> YOUR INSTRUCTIONS
In the entries that follow, how many lines hold "paper"? Nothing but the number is expected.

> THE RECORDS
_ _ _ _ _

(** C4.  In every state the application can reach, with either PDF
    viewer, an interval registered with the browser is the only one, was
    armed by the viewer now mounted, for the document the host now holds,
    with auto-scroll on and with the delay 3000/scrollSpeed of the current
    speed.  Hence the step that switches auto-scroll off and the step that
    closes the document (removing the viewer) leave no interval behind, a
    speed change leaves only an interval with the new delay, and after a
    file selection any interval belongs to the document then shown: no
    interval outlives the view it was armed for. *)
Theorem C4_intervals_follow_the_view
  (strategy : PdfStrategy)
  (getDocument : list Byte.byte -> option Canvas.PdfDoc)
  (convertToHtml readText : list Byte.byte -> option string)
  (createObjectURL : File -> string) (es : list Event) :
  let go := fun es => run strategy getDocument convertToHtml readText createObjectURL es boot in
  (forall t, In t (timers (go es)) ->
     timers (go es) = [t]
     /\ autoScroll (host (go es)) = true
     /\ fileType (host (go es)) = Some pdf
     /\ documentFile (host (go es)) = Some (armed_for t)
     /\ (delay t == 3000 / scrollSpeed (host (go es)))%Q
     /\ exists v, mounted (go es) = Some v
                  /\ armed_by t = instance v
                  /\ autoScrollRef v = Some (handle t)
                  /\ match callback t with
                     | IframeAdvance => strategy = UseIframe
                     | CanvasAdvance doc =>
                         strategy = UseCanvas
                         /\ exists stamp, pdfDoc v = Some (stamp, doc)
                     end)
  /\ timers (go (es ++ [AutoScrollSwitch false])%list) = []
  /\ timers (go (es ++ [GoHome])%list) = []
  /\ (forall value t,
        In t (timers (go (es ++ [ScrollSpeedSlider value])%list)) ->
        (delay t == 3000 / scrollSpeed (host (go (es ++ [ScrollSpeedSlider value])%list)))%Q)
  /\ (forall files t,
        In t (timers (go (es ++ [FileSelected files])%list)) ->
        documentFile (host (go (es ++ [FileSelected files])%list)) = Some (armed_for t)).
Proof.
  intros go.
  assert (St : forall l, stable strategy (go l))
    by (intros l; apply run_stable, boot_stable).
  split; [| split; [| split; [| split]]].
  - intros t Hin. apply (intervals_of_stable strategy); [apply St | exact Hin].
  - unfold go. rewrite run_snoc. apply switch_off_clears, St.
  - unfold go. rewrite run_snoc. apply go_home_clears, St.
  - intros value t Hin.
    apply (intervals_of_stable strategy _ t (St _) Hin).
  - intros files t Hin.
    apply (intervals_of_stable strategy _ t (St _) Hin).
Qed.

Lemma C4_intervals_follow_the_view_witness :
  let s := run UseIframe Scenario.three_pages Scenario.any_html Scenario.any_text
               Scenario.blob_url (Scenario.reading 5) boot in
  let t := mkTimer 2 (Iframe.interval 1) IframeAdvance 1 Scenario.paper in
  In t (timers s)
  /\ timers s = [t]
  /\ autoScroll (host s) = true
  /\ documentFile (host s) = Some Scenario.paper.
Proof.
  intros s t.
  assert (Hin : In t (timers s)) by (vm_compute; left; reflexivity).
  split; [exact Hin |].
  destruct (proj1 (C4_intervals_follow_the_view UseIframe Scenario.three_pages
                     Scenario.any_html Scenario.any_text Scenario.blob_url
                     (Scenario.reading 5)) t Hin) as (T & A & _ & D & _).
  split; [exact T | split; [exact A | exact D]].
Defined.


(* ================================================================== *)
(** * Further properties of the code *)

Local Open Scope Q_scope.
Import TextViewer.

(** ** Host commands: round trips and frames *)

Lemma setZoom_same (st : ViewState) : setZoom (fun _ => zoom st) st = st.
Proof. destruct st; reflexivity. Qed.

Lemma zoomIn_in_range (st : ViewState) :
  0.5 <= zoom st <= 3.0 -> 0.5 <= zoom (zoomIn st) <= 3.0.
Proof.
  intros [L U]. change (zoom (zoomIn st)) with (Qmin (zoom st + 0.25) 3.0).
  split; [apply Q.min_glb; lra | apply Q.le_min_r].
Qed.

Lemma zoomOut_in_range (st : ViewState) :
  0.5 <= zoom st <= 3.0 -> 0.5 <= zoom (zoomOut st) <= 3.0.
Proof.
  intros [L U]. change (zoom (zoomOut st)) with (Qmax (zoom st - 0.25) 0.5).
  split; [apply Q.le_max_r | apply Q.max_lub; lra].
Qed.

(** X1.  Keyboard shortcuts act only with Ctrl or Cmd held; whatever the
    key, no cell other than zoom changes, a zoom inside [0.5, 3.0] stays
    inside, and the default action is suppressed exactly for the keys
    [=], [+], [-] and [0] pressed with a modifier. *)
Theorem X1_shortcuts_only_zoom (event : KeyboardEvent) (st : ViewState) :
  (exists z, fst (handleKeyDown event st) = setZoom (fun _ => z) st
             /\ (0.5 <= zoom st <= 3.0 -> 0.5 <= z <= 3.0))
  /\ (ctrlKey event = false -> metaKey event = false ->
      handleKeyDown event st = (st, false))
  /\ (snd (handleKeyDown event st) = true <->
      (ctrlKey event = true \/ metaKey event = true)
      /\ In (key event) ["="; "+"; "-"; "0"]%string).
Proof.
  split; [| split].
  - unfold handleKeyDown.
    destruct (ctrlKey event || metaKey event);
      [| exists (zoom st); rewrite setZoom_same; auto].
    destruct (String.eqb (key event) "=" || String.eqb (key event) "+").
    { exists (zoom (zoomIn st)). split; [reflexivity | apply zoomIn_in_range]. }
    destruct (String.eqb (key event) "-").
    { exists (zoom (zoomOut st)). split; [reflexivity | apply zoomOut_in_range]. }
    destruct (String.eqb (key event) "0").
    { exists 1.0. split; [reflexivity | intros _; split; lra]. }
    exists (zoom st). rewrite setZoom_same. auto.
  - intros C M. unfold handleKeyDown. rewrite C, M. reflexivity.
  - unfold handleKeyDown.
    destruct (ctrlKey event), (metaKey event); cbn [orb];
      destruct (String.eqb_spec (key event) "=") as [E1 | E1];
      destruct (String.eqb_spec (key event) "+") as [E2 | E2];
      destruct (String.eqb_spec (key event) "-") as [E3 | E3];
      destruct (String.eqb_spec (key event) "0") as [E4 | E4];
      cbn [orb snd In]; split;
      try (intros _; split; [auto | auto 6]; fail);
      try (intros H; discriminate H);
      try reflexivity;
      try (intros [[H | H] _]; discriminate H);
      try (intros [_ [H | [H | [H | [H | []]]]]]; congruence).
Qed.

Lemma X1_shortcuts_only_zoom_witness :
  handleKeyDown (mkKey false false "+") initial = (initial, false)
  /\ snd (handleKeyDown (mkKey true false "+") initial) = true.
Proof.
  destruct (X1_shortcuts_only_zoom (mkKey false false "+") initial) as (_ & H & _).
  destruct (X1_shortcuts_only_zoom (mkKey true false "+") initial) as (_ & _ & K).
  split; [apply H; reflexivity |].
  apply K. split; [left; reflexivity | right; left; reflexivity].
Defined.

(** X2.  The rotation is always one of 0, 90, 180, 270 once it is, each
    [rotate] advances it by a quarter turn, and four of them bring the
    state back. *)
Theorem X2_rotate_cycles (st : ViewState) :
  quarter_turn (rotation st) ->
  quarter_turn (rotation (rotate st))
  /\ rotation (rotate st) <> rotation st
  /\ Nat.iter 4 rotate st = st.
Proof.
  intros H. destruct st as [d ft cp tp z r fs th a sp c b]. cbn in H.
  unfold quarter_turn in *. cbn.
  destruct H as [-> | [-> | [-> | ->]]]; cbn; repeat split; auto; discriminate.
Qed.

Lemma X2_rotate_cycles_witness :
  rotation (Nat.iter 3 rotate initial) = 270%Z
  /\ Nat.iter 4 rotate (Nat.iter 3 rotate initial) = Nat.iter 3 rotate initial.
Proof.
  split; [reflexivity |].
  apply (X2_rotate_cycles (Nat.iter 3 rotate initial)).
  right; right; right. reflexivity.
Defined.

_ _ _ _ _

> WRITTEN REPLY
2